▶ **Data records**
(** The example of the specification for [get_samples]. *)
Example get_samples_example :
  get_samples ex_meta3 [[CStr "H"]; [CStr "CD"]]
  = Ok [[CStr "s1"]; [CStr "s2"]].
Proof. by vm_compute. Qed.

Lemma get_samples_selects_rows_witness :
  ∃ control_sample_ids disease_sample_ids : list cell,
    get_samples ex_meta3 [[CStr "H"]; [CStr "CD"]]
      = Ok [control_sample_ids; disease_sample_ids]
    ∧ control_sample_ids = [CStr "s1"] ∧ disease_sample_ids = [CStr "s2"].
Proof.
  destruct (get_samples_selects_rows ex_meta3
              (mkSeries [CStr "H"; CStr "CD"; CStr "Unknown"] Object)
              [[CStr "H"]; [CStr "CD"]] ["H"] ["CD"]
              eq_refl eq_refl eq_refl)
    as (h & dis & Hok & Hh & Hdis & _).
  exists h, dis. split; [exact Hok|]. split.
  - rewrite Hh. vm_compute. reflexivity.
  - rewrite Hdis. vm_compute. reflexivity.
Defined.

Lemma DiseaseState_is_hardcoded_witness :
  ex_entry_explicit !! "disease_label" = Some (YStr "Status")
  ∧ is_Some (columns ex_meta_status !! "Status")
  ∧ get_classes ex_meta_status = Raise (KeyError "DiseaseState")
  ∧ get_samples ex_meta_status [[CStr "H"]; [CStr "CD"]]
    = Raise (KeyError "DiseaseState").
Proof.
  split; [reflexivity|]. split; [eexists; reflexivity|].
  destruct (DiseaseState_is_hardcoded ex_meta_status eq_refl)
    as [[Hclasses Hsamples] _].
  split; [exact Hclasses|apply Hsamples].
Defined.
...
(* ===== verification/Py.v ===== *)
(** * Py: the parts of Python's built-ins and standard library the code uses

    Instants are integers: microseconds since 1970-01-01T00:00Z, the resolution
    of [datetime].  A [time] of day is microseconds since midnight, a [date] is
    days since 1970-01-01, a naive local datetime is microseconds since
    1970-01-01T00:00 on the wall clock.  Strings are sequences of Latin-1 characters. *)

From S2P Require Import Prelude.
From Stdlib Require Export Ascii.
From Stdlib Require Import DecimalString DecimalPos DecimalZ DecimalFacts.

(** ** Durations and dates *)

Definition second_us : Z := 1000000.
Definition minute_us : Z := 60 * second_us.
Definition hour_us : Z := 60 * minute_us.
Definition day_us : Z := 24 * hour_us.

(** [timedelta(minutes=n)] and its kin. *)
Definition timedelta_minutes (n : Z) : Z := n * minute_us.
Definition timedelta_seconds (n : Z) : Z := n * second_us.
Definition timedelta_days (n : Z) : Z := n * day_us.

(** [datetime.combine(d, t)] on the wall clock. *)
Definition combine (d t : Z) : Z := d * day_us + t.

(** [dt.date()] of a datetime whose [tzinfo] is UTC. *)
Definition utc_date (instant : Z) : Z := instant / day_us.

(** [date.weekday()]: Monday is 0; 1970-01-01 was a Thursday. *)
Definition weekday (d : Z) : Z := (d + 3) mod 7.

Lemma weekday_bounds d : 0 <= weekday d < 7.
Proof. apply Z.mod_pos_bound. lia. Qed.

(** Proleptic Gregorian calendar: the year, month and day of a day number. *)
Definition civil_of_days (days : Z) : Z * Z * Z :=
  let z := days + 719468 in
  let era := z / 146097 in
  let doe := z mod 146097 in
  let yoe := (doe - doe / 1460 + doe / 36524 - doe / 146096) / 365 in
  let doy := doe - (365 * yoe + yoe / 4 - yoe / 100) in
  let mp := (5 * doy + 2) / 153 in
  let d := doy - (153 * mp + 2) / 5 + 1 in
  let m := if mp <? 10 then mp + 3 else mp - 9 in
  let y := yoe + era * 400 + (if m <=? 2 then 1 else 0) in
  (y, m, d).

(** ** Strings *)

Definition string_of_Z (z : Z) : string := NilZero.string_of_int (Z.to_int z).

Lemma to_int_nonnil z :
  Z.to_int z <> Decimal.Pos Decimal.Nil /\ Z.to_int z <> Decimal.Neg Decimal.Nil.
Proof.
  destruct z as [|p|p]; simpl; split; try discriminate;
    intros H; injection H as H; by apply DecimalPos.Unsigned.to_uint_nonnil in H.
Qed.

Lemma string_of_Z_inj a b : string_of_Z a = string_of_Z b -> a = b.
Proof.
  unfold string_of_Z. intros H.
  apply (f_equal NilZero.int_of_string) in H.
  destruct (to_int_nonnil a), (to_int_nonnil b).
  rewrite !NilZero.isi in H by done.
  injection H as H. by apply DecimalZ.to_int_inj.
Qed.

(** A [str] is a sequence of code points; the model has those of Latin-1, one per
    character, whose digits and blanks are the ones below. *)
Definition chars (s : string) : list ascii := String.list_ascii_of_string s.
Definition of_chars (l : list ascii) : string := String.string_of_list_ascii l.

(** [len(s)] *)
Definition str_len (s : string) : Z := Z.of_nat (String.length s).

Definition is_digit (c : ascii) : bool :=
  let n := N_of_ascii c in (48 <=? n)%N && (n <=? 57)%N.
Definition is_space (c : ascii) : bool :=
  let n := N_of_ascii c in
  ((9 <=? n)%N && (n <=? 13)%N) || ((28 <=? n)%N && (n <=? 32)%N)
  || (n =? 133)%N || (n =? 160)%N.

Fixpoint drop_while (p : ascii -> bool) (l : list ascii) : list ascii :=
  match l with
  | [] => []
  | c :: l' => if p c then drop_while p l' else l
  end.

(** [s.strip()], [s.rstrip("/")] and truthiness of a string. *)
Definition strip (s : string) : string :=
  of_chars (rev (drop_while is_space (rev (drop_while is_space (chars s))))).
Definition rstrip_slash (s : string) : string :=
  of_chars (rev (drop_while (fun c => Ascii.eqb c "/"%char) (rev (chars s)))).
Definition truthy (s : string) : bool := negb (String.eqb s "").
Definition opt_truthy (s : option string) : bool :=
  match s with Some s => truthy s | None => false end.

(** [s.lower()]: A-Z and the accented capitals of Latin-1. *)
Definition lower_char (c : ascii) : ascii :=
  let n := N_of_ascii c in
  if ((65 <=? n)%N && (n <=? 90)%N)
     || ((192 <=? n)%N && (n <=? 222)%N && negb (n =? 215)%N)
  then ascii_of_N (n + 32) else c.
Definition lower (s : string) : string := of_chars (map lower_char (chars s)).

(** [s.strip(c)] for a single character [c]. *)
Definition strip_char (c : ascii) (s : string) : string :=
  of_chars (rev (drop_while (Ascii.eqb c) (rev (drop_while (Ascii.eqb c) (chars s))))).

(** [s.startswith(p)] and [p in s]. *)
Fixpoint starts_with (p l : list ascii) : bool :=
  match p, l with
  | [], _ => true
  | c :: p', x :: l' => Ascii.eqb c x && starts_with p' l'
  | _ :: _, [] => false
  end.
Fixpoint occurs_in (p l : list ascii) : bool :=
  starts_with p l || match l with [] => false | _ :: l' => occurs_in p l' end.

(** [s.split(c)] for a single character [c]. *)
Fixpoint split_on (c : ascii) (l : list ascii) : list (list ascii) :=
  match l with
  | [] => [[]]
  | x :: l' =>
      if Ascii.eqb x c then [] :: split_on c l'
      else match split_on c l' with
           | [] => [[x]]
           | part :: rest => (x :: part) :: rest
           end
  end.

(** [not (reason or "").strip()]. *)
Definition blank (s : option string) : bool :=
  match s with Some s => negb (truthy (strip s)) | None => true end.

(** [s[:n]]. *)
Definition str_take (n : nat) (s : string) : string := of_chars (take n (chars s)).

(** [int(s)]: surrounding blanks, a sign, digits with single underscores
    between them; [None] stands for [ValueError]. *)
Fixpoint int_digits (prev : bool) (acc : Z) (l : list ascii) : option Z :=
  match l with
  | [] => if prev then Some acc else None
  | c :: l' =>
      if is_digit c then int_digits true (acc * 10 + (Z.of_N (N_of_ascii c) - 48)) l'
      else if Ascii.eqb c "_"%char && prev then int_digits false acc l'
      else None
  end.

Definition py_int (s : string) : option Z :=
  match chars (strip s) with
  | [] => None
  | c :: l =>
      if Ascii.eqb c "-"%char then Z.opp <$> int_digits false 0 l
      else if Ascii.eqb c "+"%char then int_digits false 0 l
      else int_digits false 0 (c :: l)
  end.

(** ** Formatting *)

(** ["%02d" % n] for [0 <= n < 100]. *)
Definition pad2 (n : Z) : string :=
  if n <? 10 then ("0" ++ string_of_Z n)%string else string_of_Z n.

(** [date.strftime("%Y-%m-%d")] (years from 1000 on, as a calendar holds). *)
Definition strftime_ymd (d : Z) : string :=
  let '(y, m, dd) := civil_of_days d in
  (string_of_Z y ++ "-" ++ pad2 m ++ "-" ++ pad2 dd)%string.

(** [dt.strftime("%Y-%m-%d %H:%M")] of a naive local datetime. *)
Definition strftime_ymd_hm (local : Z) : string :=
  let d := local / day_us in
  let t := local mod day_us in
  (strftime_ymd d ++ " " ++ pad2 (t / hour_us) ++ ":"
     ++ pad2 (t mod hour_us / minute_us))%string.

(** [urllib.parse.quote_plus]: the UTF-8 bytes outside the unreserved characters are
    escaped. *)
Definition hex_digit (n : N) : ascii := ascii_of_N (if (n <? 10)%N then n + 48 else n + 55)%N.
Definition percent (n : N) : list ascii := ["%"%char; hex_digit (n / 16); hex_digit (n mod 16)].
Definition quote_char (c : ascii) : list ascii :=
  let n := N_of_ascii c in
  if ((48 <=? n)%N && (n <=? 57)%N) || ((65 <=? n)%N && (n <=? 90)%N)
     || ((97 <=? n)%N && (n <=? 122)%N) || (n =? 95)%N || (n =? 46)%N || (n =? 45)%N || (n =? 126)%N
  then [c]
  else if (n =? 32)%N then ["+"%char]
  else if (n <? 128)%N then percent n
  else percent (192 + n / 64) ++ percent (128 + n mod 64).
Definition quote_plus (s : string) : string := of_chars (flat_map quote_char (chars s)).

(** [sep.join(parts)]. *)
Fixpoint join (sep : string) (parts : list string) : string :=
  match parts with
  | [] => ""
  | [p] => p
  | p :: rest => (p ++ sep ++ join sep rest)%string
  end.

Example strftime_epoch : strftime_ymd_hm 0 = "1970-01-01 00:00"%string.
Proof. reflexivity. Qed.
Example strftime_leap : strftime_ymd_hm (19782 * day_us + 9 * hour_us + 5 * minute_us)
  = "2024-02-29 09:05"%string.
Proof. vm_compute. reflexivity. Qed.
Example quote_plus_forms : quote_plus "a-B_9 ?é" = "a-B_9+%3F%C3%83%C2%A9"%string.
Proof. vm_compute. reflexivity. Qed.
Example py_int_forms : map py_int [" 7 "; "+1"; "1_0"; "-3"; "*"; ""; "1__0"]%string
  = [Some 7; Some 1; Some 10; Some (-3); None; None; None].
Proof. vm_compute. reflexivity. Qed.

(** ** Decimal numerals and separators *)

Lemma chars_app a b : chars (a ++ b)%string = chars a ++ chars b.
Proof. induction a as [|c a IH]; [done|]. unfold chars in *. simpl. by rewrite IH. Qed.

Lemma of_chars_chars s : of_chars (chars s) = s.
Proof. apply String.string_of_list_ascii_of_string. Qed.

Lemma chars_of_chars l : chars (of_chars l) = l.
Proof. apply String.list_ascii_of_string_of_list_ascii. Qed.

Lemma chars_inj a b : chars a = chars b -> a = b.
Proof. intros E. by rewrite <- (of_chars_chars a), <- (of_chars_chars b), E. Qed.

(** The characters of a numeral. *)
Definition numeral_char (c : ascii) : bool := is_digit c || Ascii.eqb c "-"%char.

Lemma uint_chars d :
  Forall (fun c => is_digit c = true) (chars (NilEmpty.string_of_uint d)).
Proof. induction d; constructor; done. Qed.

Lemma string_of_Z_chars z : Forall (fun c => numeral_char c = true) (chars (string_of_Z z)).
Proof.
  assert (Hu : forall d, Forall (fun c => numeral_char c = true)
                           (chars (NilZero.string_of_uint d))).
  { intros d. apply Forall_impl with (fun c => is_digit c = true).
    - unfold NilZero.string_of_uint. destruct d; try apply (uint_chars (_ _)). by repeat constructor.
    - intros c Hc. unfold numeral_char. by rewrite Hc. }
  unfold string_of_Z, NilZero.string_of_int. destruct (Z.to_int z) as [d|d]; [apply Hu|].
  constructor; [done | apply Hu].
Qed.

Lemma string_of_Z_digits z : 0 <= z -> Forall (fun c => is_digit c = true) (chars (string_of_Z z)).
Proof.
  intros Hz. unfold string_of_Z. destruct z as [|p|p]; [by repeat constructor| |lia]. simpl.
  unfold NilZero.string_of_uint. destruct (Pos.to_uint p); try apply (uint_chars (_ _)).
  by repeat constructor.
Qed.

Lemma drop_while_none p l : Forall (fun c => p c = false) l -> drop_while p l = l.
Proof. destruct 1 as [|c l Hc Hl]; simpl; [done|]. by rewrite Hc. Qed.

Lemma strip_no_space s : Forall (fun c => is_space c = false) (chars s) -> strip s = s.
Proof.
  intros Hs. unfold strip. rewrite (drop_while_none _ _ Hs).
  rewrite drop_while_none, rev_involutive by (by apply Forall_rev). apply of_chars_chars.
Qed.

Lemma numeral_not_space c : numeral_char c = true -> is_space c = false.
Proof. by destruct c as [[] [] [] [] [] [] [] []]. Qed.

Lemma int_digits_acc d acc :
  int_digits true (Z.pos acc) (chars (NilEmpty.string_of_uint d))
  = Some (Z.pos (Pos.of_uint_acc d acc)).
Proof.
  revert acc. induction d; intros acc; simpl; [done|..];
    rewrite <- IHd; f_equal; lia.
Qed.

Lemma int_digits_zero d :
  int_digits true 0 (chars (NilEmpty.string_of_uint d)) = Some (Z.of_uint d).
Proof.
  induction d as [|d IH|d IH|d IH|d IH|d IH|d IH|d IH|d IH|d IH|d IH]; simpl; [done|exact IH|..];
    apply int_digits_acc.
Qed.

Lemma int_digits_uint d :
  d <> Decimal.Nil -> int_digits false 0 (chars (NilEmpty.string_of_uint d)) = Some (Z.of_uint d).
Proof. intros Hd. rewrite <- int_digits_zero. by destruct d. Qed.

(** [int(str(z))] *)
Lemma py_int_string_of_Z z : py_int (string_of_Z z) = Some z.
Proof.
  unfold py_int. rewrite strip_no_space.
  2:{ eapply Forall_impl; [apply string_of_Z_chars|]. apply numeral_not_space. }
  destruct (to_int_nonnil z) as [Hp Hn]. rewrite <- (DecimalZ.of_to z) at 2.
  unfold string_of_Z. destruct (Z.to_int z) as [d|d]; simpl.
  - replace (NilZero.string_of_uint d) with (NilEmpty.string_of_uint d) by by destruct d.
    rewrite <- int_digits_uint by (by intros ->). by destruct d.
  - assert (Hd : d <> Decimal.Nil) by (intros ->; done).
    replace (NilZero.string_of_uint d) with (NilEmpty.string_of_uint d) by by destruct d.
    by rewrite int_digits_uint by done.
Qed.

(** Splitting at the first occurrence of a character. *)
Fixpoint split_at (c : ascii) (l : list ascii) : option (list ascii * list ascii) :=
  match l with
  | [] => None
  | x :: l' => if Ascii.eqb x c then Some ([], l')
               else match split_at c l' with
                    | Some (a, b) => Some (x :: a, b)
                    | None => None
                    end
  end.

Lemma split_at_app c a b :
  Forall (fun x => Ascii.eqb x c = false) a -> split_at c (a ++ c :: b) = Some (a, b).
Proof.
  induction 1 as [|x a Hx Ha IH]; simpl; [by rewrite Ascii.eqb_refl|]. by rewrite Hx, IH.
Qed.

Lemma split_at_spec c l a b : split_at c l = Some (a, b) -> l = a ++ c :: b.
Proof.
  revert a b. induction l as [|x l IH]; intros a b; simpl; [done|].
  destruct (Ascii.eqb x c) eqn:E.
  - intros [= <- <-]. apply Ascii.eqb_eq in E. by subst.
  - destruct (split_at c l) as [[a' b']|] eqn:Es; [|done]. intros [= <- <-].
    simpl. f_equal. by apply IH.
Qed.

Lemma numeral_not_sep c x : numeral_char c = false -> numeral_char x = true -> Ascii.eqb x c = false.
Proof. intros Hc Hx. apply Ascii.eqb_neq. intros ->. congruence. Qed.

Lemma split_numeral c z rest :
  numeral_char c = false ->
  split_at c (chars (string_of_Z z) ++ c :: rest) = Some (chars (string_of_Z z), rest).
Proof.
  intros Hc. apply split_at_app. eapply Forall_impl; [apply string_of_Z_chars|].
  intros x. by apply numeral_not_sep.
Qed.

▶ **Exercise goal**
The expected answer is an exact copy of the lines above, beginning at the line with "Lemma of_chars_chars s" and ending at the line with "Lemma uint_chars d", with both ends in.

▶ **Response box**
Lemma of_chars_chars s : of_chars (chars s) = s.
Proof. apply String.string_of_list_ascii_of_string. Qed.

Lemma chars_of_chars l : chars (of_chars l) = l.
Proof. apply String.list_ascii_of_string_of_list_ascii. Qed.

Lemma chars_inj a b : chars a = chars b -> a = b.
Proof. intros E. by rewrite <- (of_chars_chars a), <- (of_chars_chars b), E. Qed.

(** The characters of a numeral. *)
Definition numeral_char (c : ascii) : bool := is_digit c || Ascii.eqb c "-"%char.

Lemma uint_chars d :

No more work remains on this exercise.